On the other hand, ETD caused by an illness or infection can last much longer. Anyone with symptoms of ETD that last more than 2 weeks should see a doctor. Children with symptoms of ETD should see a doctor sooner, as the symptoms of ETD are similar to an ear infection.
ETD is often easily diagnosed during a visit to a doctor. The doctor may ask questions about hearing changes, pain in the ears, or feelings of pressure. They will also look inside the ear using an otoscope, checking for any signs of infection or blockages.
If ETD is being caused by another illness or disorder, the doctor may ask questions about that as well in order to determine the correct treatment.
The symptoms of ETD will usually clear up on their own. If another illness is causing the symptoms, they will resolve once the underlying illness is treated.
Minor ETD symptoms may be treated by forcing a yawn or chewing gum.
If the symptoms of ETD are bothersome, some simple home remedies may help. Minor ETD symptoms, such as those caused by a change in altitude or air pressure, can be treated by chewing gum or forcing a yawn.
Many people also find that the symptoms of minor ETD can go away as they swallow, so drinking or having a snack may help. These remedies help open and close the eustachian tube and relieve the pressure.
Children experiencing minor or temporary ETD symptoms can eat a snack or chew a piece of gum. Giving an infant a bottle or pacifier may help relieve the symptoms.
Minor to moderate symptoms may be relieved using a saline nasal spray or irrigation system. Sometimes dried mucus or other particles can get stuck in or near the eustachian tube and cause symptoms. Clearing the passageways can help eliminate anything clogged in the passage.

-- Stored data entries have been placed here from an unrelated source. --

Lemma xor_factorize_word l : bytes_ok l -> length l = 4%nat -> xor_factorize (le_dec l) = xor_all l.
Proof.
  intros B L. destruct l as [|a [|b [|c [|e [|]]]]]; try discriminate.
  apply bytes_ok_cons in B as [Ha B]. apply bytes_ok_cons in B as [Hb B].
  apply bytes_ok_cons in B as [Hc B]. apply bytes_ok_cons in B as [He _]. unfold is_byte in *.
  unfold xor_factorize. rewrite !land_ff, !Z.shiftr_div_pow2 by lia. cbn [le_dec].
  replace ((a + 256 * (b + 256 * (c + 256 * (e + 256 * 0)))) mod 256) with a by lia.
  replace ((a + 256 * (b + 256 * (c + 256 * (e + 256 * 0)))) / 2 ^ 8 mod 256) with b by lia.
  replace ((a + 256 * (b + 256 * (c + 256 * (e + 256 * 0)))) / 2 ^ 16 mod 256) with c by lia.
  replace ((a + 256 * (b + 256 * (c + 256 * (e + 256 * 0)))) / 2 ^ 24 mod 256) with e by lia.
  unfold xor_all. cbn [fold_right]. xor_bits.
Qed.

Lemma xor_factorize_words n p : bytes_ok p -> (4 * n <= length p)%nat ->
  xor_factorize (xor_words n p 0) = xor_all (take (4 * n) p).
Proof.
  revert p. induction n as [|n IH]; intros p B H; [done|]. rewrite xor_words_S, xor_factorize_lxor.
  rewrite IH by (rewrite ?length_drop; (auto with bytes || lia)).
  rewrite xor_factorize_word by (rewrite ?length_take; (auto with bytes || lia)).
  rewrite <-xor_all_app. f_equal. replace (4 * S n)%nat with (4 + 4 * n)%nat by lia. apply take_take_drop.
Qed.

Despite what many ear candle manufacturers say, the U.S. Food and Drug Administration (FDA) has found no valid evidence that ear candles will help clear symptoms of ETD. Ear candles are not a recommended treatment for any ear-related symptoms.
Depending on the cause, some over-the-counter drugs may help with ETD symptoms. Someone who experiences ETD caused by allergies may find relief using antihistamines such as cetirizine (Zyrtec), diphenhydramine (Benadryl), or loratadine (Alavert, Claritin).

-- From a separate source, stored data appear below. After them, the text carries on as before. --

(* ===== verification/CapsuleSpec.v ===== *)
(** * Theorems about capsules

    The scan finds the first tag, and a capsule is installed exactly when it has no version tag or
    one that differs from the versions that run. *)

From stdpp Require Import base list numbers gmap strings.
From Stdlib Require Import ZArith Lia.
From S2P Require Import Prelude GuidStr Posix CLib Drive DriveSpec Util UtilSpec Bootloader GptImage GptImageSpec Capsule.

(** ** The pattern register *)

(** "$MN2" *)
Definition tag : bytes := [0x24; 0x4d; 0x4e; 0x32].

Definition shift_in (patt b : Z) : Z := Z.lor (u32 (Z.shiftl patt 8)) b.
Definition pattern (l : bytes) : Z := fold_left shift_in l 0.

(** Bits below the lowest of [a]. *)
Lemma lor_add n a b : 0 <= n -> 0 <= b < 2 ^ n -> Z.lor (a * 2 ^ n) b = a * 2 ^ n + b.
Proof.
  intros Hn Hb. rewrite <-Z.shiftl_mul_pow2 by done. symmetry.
  rewrite Z.add_nocarry_lxor; [|]; rewrite ?Z.lxor_lor; try done.
  all: apply Z.bits_inj'; intros m Hm; rewrite Z.land_spec, Z.bits_0.
  all: destruct (Z.lt_ge_cases m n); [rewrite Z.shiftl_spec_low by lia; done|].
  all: destruct (Z.eq_dec b 0) as [->|]; [by rewrite Z.bits_0, andb_false_r|].
  all: rewrite (Z.bits_above_log2 b m), andb_false_r; [done|lia|].
  all: apply Z.log2_lt_pow2; [lia|]; apply Z.lt_le_trans with (2 ^ n); [lia|apply Z.pow_le_mono_r; lia].
Qed.

Lemma pattern_last4 l : bytes_ok l -> pattern l = le_dec (take 4 (rev l)).
Proof.
  induction l as [|b l IH] using rev_ind; intros Hok; [done|].
  apply bytes_ok_app in Hok as [Hl Hb]. apply bytes_ok_cons in Hb as [Hb _].
  unfold pattern. rewrite fold_left_app. simpl fold_left. fold (pattern l). rewrite IH by done.
  rewrite rev_app_distr. simpl rev. cbn [app]. unfold shift_in, u32. rewrite Z.shiftl_mul_pow2 by lia.
  assert (Hr : bytes_ok (rev l)) by (unfold bytes_ok; by apply Forall_rev).
  assert (Hm : (le_dec (take 4 (rev l)) * 2 ^ 8) mod 2 ^ 32 = 256 * le_dec (take 3 (rev l))).
  { clear - Hr. revert Hr. generalize (rev l). intros r Hr.
    destruct r as [|x0 [|x1 [|x2 [|x3 r]]]]; rewrite ?bytes_ok_cons in Hr; unfold is_byte in Hr; simpl take; simpl le_dec; lia. }
  rewrite Hm, (Z.mul_comm 256). change 256 with (2 ^ 8). rewrite lor_add by (unfold is_byte in Hb; lia). simpl. lia.
Qed.

Lemma pattern_is_tag l : bytes_ok l -> pattern l = CAPSULE_FW_VERSION_TAG <-> take 4 (rev l) = rev tag.
Proof.
  intros Hok. rewrite pattern_last4 by done.
  assert (Hr : bytes_ok (take 4 (rev l))) by (apply bytes_ok_take; unfold bytes_ok; by apply Forall_rev).
  split; [|intros ->; done]. intros E.
  assert (Hlen : length (take 4 (rev l)) = 4%nat).
  { pose proof (le_dec_bound _ Hr) as [_ Hb]. rewrite E in Hb. unfold CAPSULE_FW_VERSION_TAG in Hb.
    rewrite length_take in *. destruct (Nat.min 4 (length (rev l))) as [|[|[|[|[|n]]]]] eqn:En; simpl in Hb; lia. }
  apply le_dec_inj; [done|apply bytes_okb_ok; reflexivity|done|]. rewrite E. done.
Qed.

(** ** The first tag *)

Fixpoint find_tag (region : bytes) : option nat :=
  match region with
  | [] => None
  | _ :: rest => if decide (take 4 region = tag) then Some 0%nat else S <$> find_tag rest
  end.

Lemma find_tag_Some region i : slice i 4 region = tag -> (forall j, (j < i)%nat -> slice j 4 region <> tag) ->
  find_tag region = Some i.
Proof.
  revert i. induction region as [|b region IH]; intros i H1 H2.
  { unfold slice in H1. by rewrite drop_nil in H1. }
  cbn [find_tag]. destruct i as [|i].
  { unfold slice in H1. rewrite drop_0 in H1. by rewrite decide_True. }
  rewrite decide_False; [|exact (H2 0%nat ltac:(lia))]. rewrite (IH i); [done|exact H1|].
  intros j Hj. apply (H2 (S j)). lia.
Qed.

Lemma find_tag_None region : (forall j, slice j 4 region <> tag) -> find_tag region = None.
Proof.
  induction region as [|b region IH]; intros H; [done|]. cbn [find_tag].
  rewrite decide_False by exact (H 0%nat). rewrite IH; [done|]. intros j. apply (H (S j)).
Qed.

Lemma find_tag_spec region i : find_tag region = Some i -> slice i 4 region = tag /\ (i + 4 <= length region)%nat.
Proof.
  revert i. induction region as [|b region IH]; intros i H; [done|]. cbn [find_tag] in H.
  destruct (decide _) as [E|_].
  - injection H as <-. split; [done|]. apply (f_equal length) in E. rewrite length_take in E. simpl length in *. lia.
  - destruct (find_tag region) as [k|] eqn:Ek; [|done]. injection H as <-. destruct (IH k eq_refl) as [H1 H2].
    split; [done|]. simpl. lia.
Qed.

(** No tag lies within the bytes taken so far. *)
Definition untagged (l : bytes) : Prop := forall j, (j + 4 <= length l)%nat -> slice j 4 l <> tag.

Lemma scan_tag_spec data n ptr l :
  bytes_ok data -> bytes_ok l -> untagged l -> (ptr + n <= length data)%nat ->
  scan_tag n data (Z.of_nat ptr) (pattern l) =
  Some (match find_tag (l ++ slice ptr n data) with
        | Some i => (Z.of_nat ptr - Z.of_nat (length l) + Z.of_nat i + 8, true)
        | None => (Z.of_nat (ptr + n), false)
        end).
Proof.
  intros Hd. revert ptr l. induction n as [|n IH]; intros ptr l Hl Hu Hle.
  { simpl scan_tag. unfold slice. rewrite take_0, app_nil_r, find_tag_None; [by rewrite Nat.add_0_r|].
    intros j E. apply (Hu j); [|done]. apply (f_equal length) in E. rewrite length_slice in E. change (length tag) with 4%nat in E. lia. }
  destruct (lookup_lt_is_Some_2 data ptr) as [b Hb]; [lia|]. cbn [scan_tag]. unfold byte_at. rewrite Nat2Z.id, Hb. simpl.
  fold (shift_in (pattern l) b). assert (Ep : shift_in (pattern l) b = pattern (l ++ [b])) by (unfold pattern; by rewrite fold_left_app).
  rewrite Ep. assert (Hby : is_byte b) by (eapply Forall_lookup_1; [exact Hd|exact Hb]).
  assert (Hok : bytes_ok (l ++ [b])) by (apply bytes_ok_app; split; [done|]; by apply Forall_singleton).
  assert (Es : l ++ slice ptr (S n) data = (l ++ [b]) ++ slice (S ptr) n data).
  { rewrite <-app_assoc. f_equal. unfold slice. by rewrite (drop_S _ _ _ Hb). }
  rewrite Es. destruct (Z.eqb_spec (pattern (l ++ [b])) CAPSULE_FW_VERSION_TAG) as [E|E].
  - apply pattern_is_tag in E; [|done]. set (l' := l ++ [b]) in *.
    assert (Hl4 : (4 <= length l')%nat).
    { apply (f_equal length) in E. rewrite length_take, length_rev in E. change (length (rev tag)) with 4%nat in E. lia. }
    assert (Hsl : slice (length l' - 4) 4 l' = tag).
    { rewrite List.firstn_rev in E. apply (f_equal (@rev Z)) in E. rewrite !rev_involutive in E.
      unfold slice. rewrite take_ge by len. exact E. }
    rewrite (find_tag_Some _ (length l' - 4)).
    + f_equal. f_equal. unfold CAPSULE_FW_VERSION_OFFSET, l' in *. rewrite length_app in *. simpl in *. lia.
    + unfold slice in *. rewrite drop_app_le by lia. rewrite take_app_le by len. done.
    + intros j Hj. assert (Hj' : (j + 4 <= length l)%nat) by (unfold l' in Hj; rewrite length_app in Hj; simpl in Hj; lia).
      specialize (Hu j Hj'). unfold slice, l' in *. rewrite <-app_assoc, drop_app_le by lia. by rewrite take_app_le by len.
  - replace (Z.of_nat ptr + 1) with (Z.of_nat (S ptr)) by lia. rewrite IH; [|done| |lia].
    + rewrite length_app. simpl length. destruct (find_tag _); f_equal; f_equal; lia.
    + intros j Hj Ej. destruct (decide (j + 4 <= length l)%nat) as [Hjl|Hjl].
      * apply (Hu j Hjl). unfold slice in *. rewrite drop_app_le in Ej by lia. by rewrite take_app_le in Ej by len.
      * apply E, pattern_is_tag; [done|]. rewrite length_app in Hj. simpl in Hj.
        assert (Hk : j = (length (l ++ [b]) - 4)%nat) by (rewrite length_app; simpl; lia).
        rewrite List.firstn_rev, <-Hk. f_equal. rewrite <-Ej. unfold slice. rewrite take_ge by (rewrite length_drop, length_app; simpl; lia). done.
Qed.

Nonsteroidal anti-inflammatory drugs (NSAIDs), such as ibuprofen, may help with pain and swelling.
If the symptoms of ETD are caused by a bacterial infection, a doctor will likely prescribe antibiotics. This may be a topical treatment or an oral antibiotic. In severe cases of ETD, a doctor may prescribe oral steroids as well.
Long lasting, severe cases of ETD are not common but can require extensive and sometimes invasive treatments. In some cases, fluids build up behind the eardrum and cannot escape through the dysfunctional eustachian tubes. In these cases, doctors may make a small cut in the eardrum to help with fluid drainage.
People who experience frequent severe ETD may be treated using pressure equalization tubes. These are implants that balance the pressure in the ears and help reduce the chances of middle ear infections. New treatment methods, such as eustachian tube balloon dilation, are also being studied.
ETD is common, but most cases resolve with little or no help. Treating the underlying cause is the best way to treat and prevent recurring symptoms of ETD.
Children or adults who get frequent ear infections should talk to a doctor to consider more thorough treatments.